◆ Prompt
Take the data below and extract the lines from the one with "0x1.fffffffffffffp-1; 1; 3; 10; 0x1.68p+8;" to the one with "0x1.5p-50; 0x1.921fb54442d18p+1]%float.", inclusive, exactly as written.

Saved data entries
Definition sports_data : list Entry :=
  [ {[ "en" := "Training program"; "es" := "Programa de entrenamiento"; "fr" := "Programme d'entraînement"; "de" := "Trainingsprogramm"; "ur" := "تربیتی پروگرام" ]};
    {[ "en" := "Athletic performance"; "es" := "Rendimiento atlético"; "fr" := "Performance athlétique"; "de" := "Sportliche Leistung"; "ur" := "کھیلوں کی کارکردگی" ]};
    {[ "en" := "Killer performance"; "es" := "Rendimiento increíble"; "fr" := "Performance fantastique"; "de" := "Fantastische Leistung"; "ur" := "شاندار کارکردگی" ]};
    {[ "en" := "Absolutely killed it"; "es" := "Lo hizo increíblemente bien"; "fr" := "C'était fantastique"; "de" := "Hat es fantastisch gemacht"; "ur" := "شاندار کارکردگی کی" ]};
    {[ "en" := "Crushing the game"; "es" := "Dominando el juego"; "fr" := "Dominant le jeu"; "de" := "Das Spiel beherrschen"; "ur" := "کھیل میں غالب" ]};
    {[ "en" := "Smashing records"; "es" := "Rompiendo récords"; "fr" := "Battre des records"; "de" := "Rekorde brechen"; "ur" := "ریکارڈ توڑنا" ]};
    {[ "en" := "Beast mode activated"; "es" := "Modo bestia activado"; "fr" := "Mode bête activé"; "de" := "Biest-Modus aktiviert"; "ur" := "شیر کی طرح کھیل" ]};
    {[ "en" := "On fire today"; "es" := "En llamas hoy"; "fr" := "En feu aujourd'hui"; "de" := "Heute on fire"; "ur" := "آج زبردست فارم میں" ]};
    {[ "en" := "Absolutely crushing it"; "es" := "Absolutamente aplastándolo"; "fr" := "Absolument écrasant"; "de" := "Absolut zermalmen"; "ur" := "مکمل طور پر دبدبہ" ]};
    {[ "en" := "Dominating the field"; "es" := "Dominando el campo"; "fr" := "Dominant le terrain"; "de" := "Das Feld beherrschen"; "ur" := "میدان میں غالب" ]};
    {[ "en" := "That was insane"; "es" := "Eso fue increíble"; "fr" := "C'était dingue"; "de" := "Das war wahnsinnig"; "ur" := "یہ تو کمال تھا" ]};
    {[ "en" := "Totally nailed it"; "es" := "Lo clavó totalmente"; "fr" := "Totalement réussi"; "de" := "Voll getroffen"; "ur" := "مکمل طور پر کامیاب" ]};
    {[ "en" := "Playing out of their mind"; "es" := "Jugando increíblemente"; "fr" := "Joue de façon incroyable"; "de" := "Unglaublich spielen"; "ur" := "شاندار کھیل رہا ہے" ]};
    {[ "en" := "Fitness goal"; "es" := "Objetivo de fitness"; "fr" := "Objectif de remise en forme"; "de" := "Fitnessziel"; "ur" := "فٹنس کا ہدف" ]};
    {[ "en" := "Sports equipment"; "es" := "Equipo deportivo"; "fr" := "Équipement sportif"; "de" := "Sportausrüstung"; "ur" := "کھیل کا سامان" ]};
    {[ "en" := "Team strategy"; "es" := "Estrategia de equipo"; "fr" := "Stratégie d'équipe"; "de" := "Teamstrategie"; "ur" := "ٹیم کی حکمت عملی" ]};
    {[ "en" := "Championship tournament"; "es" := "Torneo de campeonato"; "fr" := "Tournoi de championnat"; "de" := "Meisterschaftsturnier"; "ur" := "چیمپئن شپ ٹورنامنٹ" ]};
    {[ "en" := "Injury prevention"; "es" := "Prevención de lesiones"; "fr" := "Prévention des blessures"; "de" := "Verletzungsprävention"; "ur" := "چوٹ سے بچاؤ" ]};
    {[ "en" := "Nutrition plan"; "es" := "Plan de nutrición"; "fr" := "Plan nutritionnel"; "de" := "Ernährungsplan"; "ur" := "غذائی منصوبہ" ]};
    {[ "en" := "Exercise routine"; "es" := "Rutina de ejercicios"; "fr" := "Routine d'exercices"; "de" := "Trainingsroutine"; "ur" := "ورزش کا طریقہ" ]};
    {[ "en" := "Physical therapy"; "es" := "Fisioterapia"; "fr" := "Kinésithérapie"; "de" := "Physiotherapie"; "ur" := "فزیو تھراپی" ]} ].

* * *

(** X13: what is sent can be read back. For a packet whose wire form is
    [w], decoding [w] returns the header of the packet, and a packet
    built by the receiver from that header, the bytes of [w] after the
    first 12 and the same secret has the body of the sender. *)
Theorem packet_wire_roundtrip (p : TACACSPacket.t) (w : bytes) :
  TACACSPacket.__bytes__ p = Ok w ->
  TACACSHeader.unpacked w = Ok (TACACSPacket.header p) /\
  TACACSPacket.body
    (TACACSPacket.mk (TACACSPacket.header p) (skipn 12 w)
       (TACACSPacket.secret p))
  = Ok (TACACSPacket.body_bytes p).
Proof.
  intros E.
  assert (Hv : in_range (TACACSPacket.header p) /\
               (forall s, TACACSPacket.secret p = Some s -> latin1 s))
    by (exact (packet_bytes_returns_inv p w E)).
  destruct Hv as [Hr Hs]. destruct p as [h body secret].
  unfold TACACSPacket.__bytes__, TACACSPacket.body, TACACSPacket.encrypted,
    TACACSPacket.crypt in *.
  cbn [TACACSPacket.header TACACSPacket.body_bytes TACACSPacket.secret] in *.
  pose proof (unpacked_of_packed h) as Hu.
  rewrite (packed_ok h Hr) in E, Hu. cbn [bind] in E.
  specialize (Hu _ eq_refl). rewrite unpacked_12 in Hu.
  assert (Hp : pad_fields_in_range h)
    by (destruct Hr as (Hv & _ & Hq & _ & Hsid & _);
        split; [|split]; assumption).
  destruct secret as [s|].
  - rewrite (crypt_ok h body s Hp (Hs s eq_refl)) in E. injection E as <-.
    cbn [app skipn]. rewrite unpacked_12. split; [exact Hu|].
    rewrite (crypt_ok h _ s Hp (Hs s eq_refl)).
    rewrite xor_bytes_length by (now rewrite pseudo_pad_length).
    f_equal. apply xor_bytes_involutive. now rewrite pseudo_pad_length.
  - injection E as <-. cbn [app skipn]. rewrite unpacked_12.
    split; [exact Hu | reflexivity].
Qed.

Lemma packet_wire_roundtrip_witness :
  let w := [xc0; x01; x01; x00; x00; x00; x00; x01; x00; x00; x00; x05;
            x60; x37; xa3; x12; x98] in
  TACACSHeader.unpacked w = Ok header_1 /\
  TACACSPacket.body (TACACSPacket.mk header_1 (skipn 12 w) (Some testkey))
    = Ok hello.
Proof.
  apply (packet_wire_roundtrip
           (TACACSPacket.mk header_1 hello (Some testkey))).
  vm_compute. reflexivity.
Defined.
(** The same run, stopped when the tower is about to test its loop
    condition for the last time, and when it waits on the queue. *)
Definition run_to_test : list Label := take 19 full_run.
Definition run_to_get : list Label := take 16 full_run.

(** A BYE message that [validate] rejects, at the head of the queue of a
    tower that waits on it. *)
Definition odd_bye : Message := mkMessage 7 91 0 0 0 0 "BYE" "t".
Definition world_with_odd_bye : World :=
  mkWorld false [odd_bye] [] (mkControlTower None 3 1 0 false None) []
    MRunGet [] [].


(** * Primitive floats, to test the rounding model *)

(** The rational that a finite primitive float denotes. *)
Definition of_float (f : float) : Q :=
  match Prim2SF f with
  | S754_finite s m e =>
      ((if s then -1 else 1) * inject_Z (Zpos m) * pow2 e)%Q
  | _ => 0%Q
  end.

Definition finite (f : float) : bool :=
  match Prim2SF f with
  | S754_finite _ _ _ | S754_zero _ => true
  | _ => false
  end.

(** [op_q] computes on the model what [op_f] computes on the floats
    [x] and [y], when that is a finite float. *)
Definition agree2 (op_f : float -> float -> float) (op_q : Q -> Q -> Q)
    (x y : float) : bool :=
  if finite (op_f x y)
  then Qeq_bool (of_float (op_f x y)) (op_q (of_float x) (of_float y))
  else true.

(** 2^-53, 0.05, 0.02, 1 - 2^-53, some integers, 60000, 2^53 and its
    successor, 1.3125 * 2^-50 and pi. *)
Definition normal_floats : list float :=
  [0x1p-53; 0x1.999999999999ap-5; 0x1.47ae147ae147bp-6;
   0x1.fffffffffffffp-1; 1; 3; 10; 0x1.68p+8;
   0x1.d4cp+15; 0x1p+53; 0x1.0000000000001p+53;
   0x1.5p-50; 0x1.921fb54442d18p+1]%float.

◆ Written solution
   0x1.fffffffffffffp-1; 1; 3; 10; 0x1.68p+8;
   0x1.d4cp+15; 0x1p+53; 0x1.0000000000001p+53;
   0x1.5p-50; 0x1.921fb54442d18p+1]%float.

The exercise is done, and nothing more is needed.